Being a boy predicted correct answers in three out of six exhibition contexts studies (Augmented Reality, Hands-on Science and Dinosaurs and Evolution). In the posttest the effects were smaller. In the pre-test being a girl directly predicted uncertainty of knowing in three out of six exhibition contexts (Dinosaurs and Evolution, Mars and Space and 4-D Math).

In the post-test there was only one weak direct effect (4-D Math). In the case of Mars and Space, being a girl positively predicted situation motivation.

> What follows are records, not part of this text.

(* ===== verification/Interfaces.v ===== *)
(** * The RPC interfaces of the program

    [api_v1] and [handler_v1] of [include/server.hh] and [include/event.hh],
    [paxos_v1] and [paxos_client_v1] of [paxos/paxos.hh], as values of
    [rpc_interface]. *)

From S2P Require Import Prelude Xdr RpcMsg Rpc ServerTypes PaxosTypes.

(** ** The client API *)

Definition api_arg (p : api_proc) : Type :=
  match p with
  | P_fileOpen => ArgOpen
  | P_setContents => ArgSetContents
  | P_startSession => string
  | P_fileReopen => ArgReopen
  | P_increment | P_decrement => Z
  | P_fileClose | P_fileDelete | P_getContentsAndStat | P_acquire | P_tryAcquire | P_release => FileHandler
  end.
Definition api_res (p : api_proc) : Type :=
  match p with
  | P_fileOpen => RetFd
  | P_getContentsAndStat => RetContentsAndStat
  | P_increment | P_decrement => Z
  | _ => RetBool
  end.

Definition api_v1 : rpc_interface.
Proof.
  refine (RpcInterface api_program api_version api_proc proc_number call_dispatch api_arg api_res
    (fun p => match p with
      | P_fileOpen => _ | P_fileClose => _ | P_fileDelete => _ | P_getContentsAndStat => _
      | P_setContents => _ | P_acquire => _ | P_tryAcquire => _ | P_release => _
      | P_startSession => _ | P_fileReopen => _ | P_increment => _ | P_decrement => _ end)
    (fun p => match p with
      | P_fileOpen => _ | P_fileClose => _ | P_fileDelete => _ | P_getContentsAndStat => _
      | P_setContents => _ | P_acquire => _ | P_tryAcquire => _ | P_release => _
      | P_startSession => _ | P_fileReopen => _ | P_increment => _ | P_decrement => _ end)
    _ _ _ _ _ _); cbn [api_arg api_res]; try exact _;
    try (intros []; exact _); done || by intros [].
Defined.

(** ** Events to the clients *)

Inductive event_proc := P_event_callback.

Definition handler_v1 : rpc_interface.
Proof.
  refine (RpcInterface 1074036870 1 event_proc (fun _ => 77)
    (fun proc => if proc =? 77 then Some P_event_callback else None)
    (fun _ => EventContent) (fun _ => unit) _ _ _ _ _ _ _ _); try exact _; done || by intros [].
Defined.

(** ** The replicas *)

Inductive paxos_proc := P_replicate | P_view_change | P_new_view | P_init_view.

Definition paxos_arg (p : paxos_proc) : Type :=
  match p with
  | P_replicate => replicate_arg
  | P_view_change => view_change_arg
  | P_new_view => new_view_arg
  | P_init_view => init_view_arg
  end.
Definition paxos_res (p : paxos_proc) : Type :=
  match p with
  | P_replicate => replicate_res
  | P_view_change => view_change_res
  | P_new_view => new_view_res
  | P_init_view => init_view_res
  end.

Definition paxos_proc_number (p : paxos_proc) : Z :=
  match p with P_replicate => 2 | P_view_change => 101 | P_new_view => 102 | P_init_view => 103 end.

Definition paxos_dispatch (proc : Z) : option paxos_proc :=
  if proc =? 2 then Some P_replicate else
  if proc =? 101 then Some P_view_change else
  if proc =? 102 then Some P_new_view else
  if proc =? 103 then Some P_init_view else
  None.

Definition paxos_v1 : rpc_interface.
Proof.
  refine (RpcInterface 805531765 1 paxos_proc paxos_proc_number paxos_dispatch paxos_arg paxos_res
    (fun p => match p with P_replicate => _ | P_view_change => _ | P_new_view => _ | P_init_view => _ end)
    (fun p => match p with P_replicate => _ | P_view_change => _ | P_new_view => _ | P_init_view => _ end)
    _ _ _ _ _ _); cbn [paxos_arg paxos_res]; try exact _;
    try (intros []; exact _); done || by intros [].
Defined.

Inductive paxos_client_proc := P_execute.

Definition paxos_client_v1 : rpc_interface.
Proof.
  refine (RpcInterface 805531765 2 paxos_client_proc (fun _ => 1)
    (fun proc => if proc =? 1 then Some P_execute else None)
    (fun _ => execute_arg) (fun _ => execute_res) _ _ _ _ _ _ _ _); try exact _; done || by intros [].
Defined.

(** ** The theorems of [Rpc] on the client API *)

(** Methods over a counter: [increment] adds it, [decrement] aborts, the
    others throw. *)
Definition counting (p : api_proc) : api_arg p -> M Z (api_res p) :=
  match p with
  | P_increment => fun a n => Ret (a + n) (n + 1)
  | P_decrement => fun _ => abort
  | _ => fun _ => throw exn_xdr
  end.
Definition counting_listener : services Z :=
  register_service_base (program api_v1) (version api_v1) (process api_v1 counting) ∅.


Lemma route_spec_witness :
  let m := wire (call_hdr handler_v1 P_event_callback 1, mkEventContent 1 "hello") in
  blen m < 2 ^ 31 /\ route counting_listener m <> ROob.
Proof.
  intros m. assert (blen m < 2 ^ 31) as Hm by done. split; [exact Hm|]. intros E.
  assert (map_Forall (fun _ prog => prog <> ∅) counting_listener) as Hne.
  { intros i prog. unfold counting_listener, register_service_base. rewrite lookup_insert_Some.
    intros [[_ <-]|[_ H]]; [|by rewrite lookup_empty in H]. apply insert_non_empty. }
  pose proof (route_spec counting_listener m Hm Hne) as H. by rewrite E in H.
Defined.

Because the invariance test showed that sex was a significant moderator, the regression weights (paths) were compared between the boys and girls. The path by path comparison revealed three significant differences: in the girls’ group there were higher effects than in the boys’ group: a positive effect of school achievement on correct pre-knowledge (z=2.07, $p < . 05$ ), a negative effect of Raven on pre-uncertainty (z=-3.175, $p < . 05$ ) and a negative effect of pre-uncertainty on Situation motivation (z=-2.112, $p < . 05$ ).

4.2.3 Cognitive reasoning

Cognitive reasoning had a significant role in all exhibition contexts except for Augmented Reality and Mars and Space on correct answers. After controlling for the effects of the other variables in the pretest situation, cognitive reasoning still had a positive effect on the correct answers in the posttest in half of the exhibition contexts.

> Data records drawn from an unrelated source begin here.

(** [new msg_sock(ps_, fd)], whose [writev] calls will be answered by [a]. *)
Definition new_sock (fd : Z) (a : list written) : Op Z := fun s =>
  Ret (next_sock s) (set_socks (<[next_sock s := mkSock fd (new_writer a)]> (socks s)) (next_sock s + 1) s).

(** [accept_cb] when [accept] returned [fd]. *)
Definition accept_cb (fd : Z) (peer_name : string) (a : list written) : Op Z :=
  ms ← new_sock fd a;
  registerSession fd ms peer_name.

(** [delete ms]: closing a null pointer does nothing. *)
Definition delete_sock (ms : Z) : Op unit :=
  modify (fun s => set_socks (delete ms (socks s)) (next_sock s) s).

(** The services in the order of their programs and versions. *)
Definition all_services : list chubby_service :=
  concat ((fun kv => (in_order kv.2).*2) <$> in_order servers_).

Definition deregisterSession (session_id : Z) : Op unit :=
  fd ← fd_of session_id;
  ms ← msgsock_of session_id;
  delete_sock ms ;;
  modify (fun s => set_maps (delete fd (fd_to_sessionid_map_ s)) (delete session_id (sessionid_to_fd_map_ s))
    (delete session_id (sessionid_to_msgsock_map_ s)) (delete session_id (sessionid_to_clientid_map_ s)) s) ;;
  for_each all_services (fun s => svc_disconnect s session_id).

Definition getClientId (session_id : Z) : Op string :=
  c ← gets (fun s => sessionid_to_clientid_map_ s !! session_id);
  match c with Some c => mret c | None => abort end.

(** ** Requests *)

Definition asynchronized_dispatch (session_id : Z) (mp : bytes) : Op unit :=
  iter_ms ← gets (fun s => sessionid_to_msgsock_map_ s !! session_id);
  match iter_ms with
  | None => mret tt
  | Some ms =>
      let answer r := m ← of_msg (xdr_to_msg (r : rpc_msg)); ms_putmsg ms m in
      match route servers_ mp with
      | RThrow => throw exn_xdr
      | ROob => abort
      | RRefuse r => answer r
      | RServe vers hdr g =>
          catch_xdr (asynchronized_process vers hdr g session_id ms) (answer (rpc_mkerr hdr GARBAGE_ARGS))
      end
  end.
(* ===== verification/DbApi.v ===== *)
(** * The database interface of the server logic

    What [server/serverimpl.cc] asks of its member [db], the [ServerDBPaxos] of
    [server/serverdb_paxos.hh]: the calls, each of which may throw.  The logic
    is modelled and proved over any implementation; [Backstore] supplies the
    one of the repository. *)

From S2P Require Import Prelude ServerTypes.

(** The out-parameters are part of the results: [checkAndCreate] and
    [checkAndOpen] always write [*instance_number], [checkAndRead] always
    writes [*content] and [*meta]. *)
Class DbApi (D : Type) := {
  db_checkAndCreate : string -> bool -> M D (bool * Z);
  db_checkAndOpen : string -> M D (bool * Z);
  db_checkAndDelete : string -> Z -> M D bool;
  db_checkAndRead : string -> Z -> M D (bool * string * MetaData);
  db_checkAndUpdate : string -> Z -> string -> M D bool;
  db_testAndSetLockOwner : string -> Z -> string -> M D bool;
  db_resetLockOwner : string -> Z -> M D bool;
  db_getStates : M D (list (string * string));
  db_isLeaderAndInitialized : M D bool;
}.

Cognitive reasoning was related to the uncertainty of answers, as well. In the pretest, the two weak effects, however, were contrary: one negative and one positive. The direct effect of the exhibition context (Hands-on Science) indicates that the higher the cognitive reasoning, the more uncertain answers there were; for the other effect (in Mars and Space), in turn, the higher the reasoning, the less uncertain the answers. In the post-test there were only indirect negative effects.

Cognitive reasoning had a negative effect on situation motivation in Mars and Space.

4.2.4 School achievement

Besides sex and cognitive reasoning, also school achievement predicted correct answers, the coefficients being higher than in the case of cognitive reasoning. School achievement predicted the correct answers in the post-test only in one exhibition context. In the case of the uncertainty of answers, there were small direct effects in the pretest, one negative (Dinosaurs and Evolution) and two positives (Discover Natural Phenomena exhibition, Hands-on Science). On the post-test uncertainty of answers, there was only one direct, negative effect (Mars and Space) [NB: School achievement was not included in the 4-D Math exhibition model].

4.2.5 RAI

All relative autonomy (RAI) predictions on the correct answers were positive. There were two direct effects in the pretest (in Hands-on Science and Mars and Space). The effects of RAI on uncertainty of answers were all negative. In the pretest there were two direct effects, but in the posttest only indirect effects in every exhibition context.

RAI predicted situation motivation directly and positively in all exhibition contexts.

4.2.6 Situation motivation

Situation motivation positively predicted the post-test correct knowledge results in all but the Discover Natural Phenomena exhibition. It also predicted negatively, directly and/or indirectly, posttest uncertainty of knowing in all exhibition contexts.

5 Discussion

Uncertainty as part of multiple-choice questionnaires has, indeed, a firm methodological tradition especially in large-scale studies, but that is not the case in the informal science learning context. The novel findings and the added value applying the meta-study concept relates to previously unexplored area of uncertainty of knowing and its change.

The first aim was to find out how much science knowing and uncertainty vary within and between the six exhibition contexts. The six STEM contexts tell the same story despite different exhibition contents .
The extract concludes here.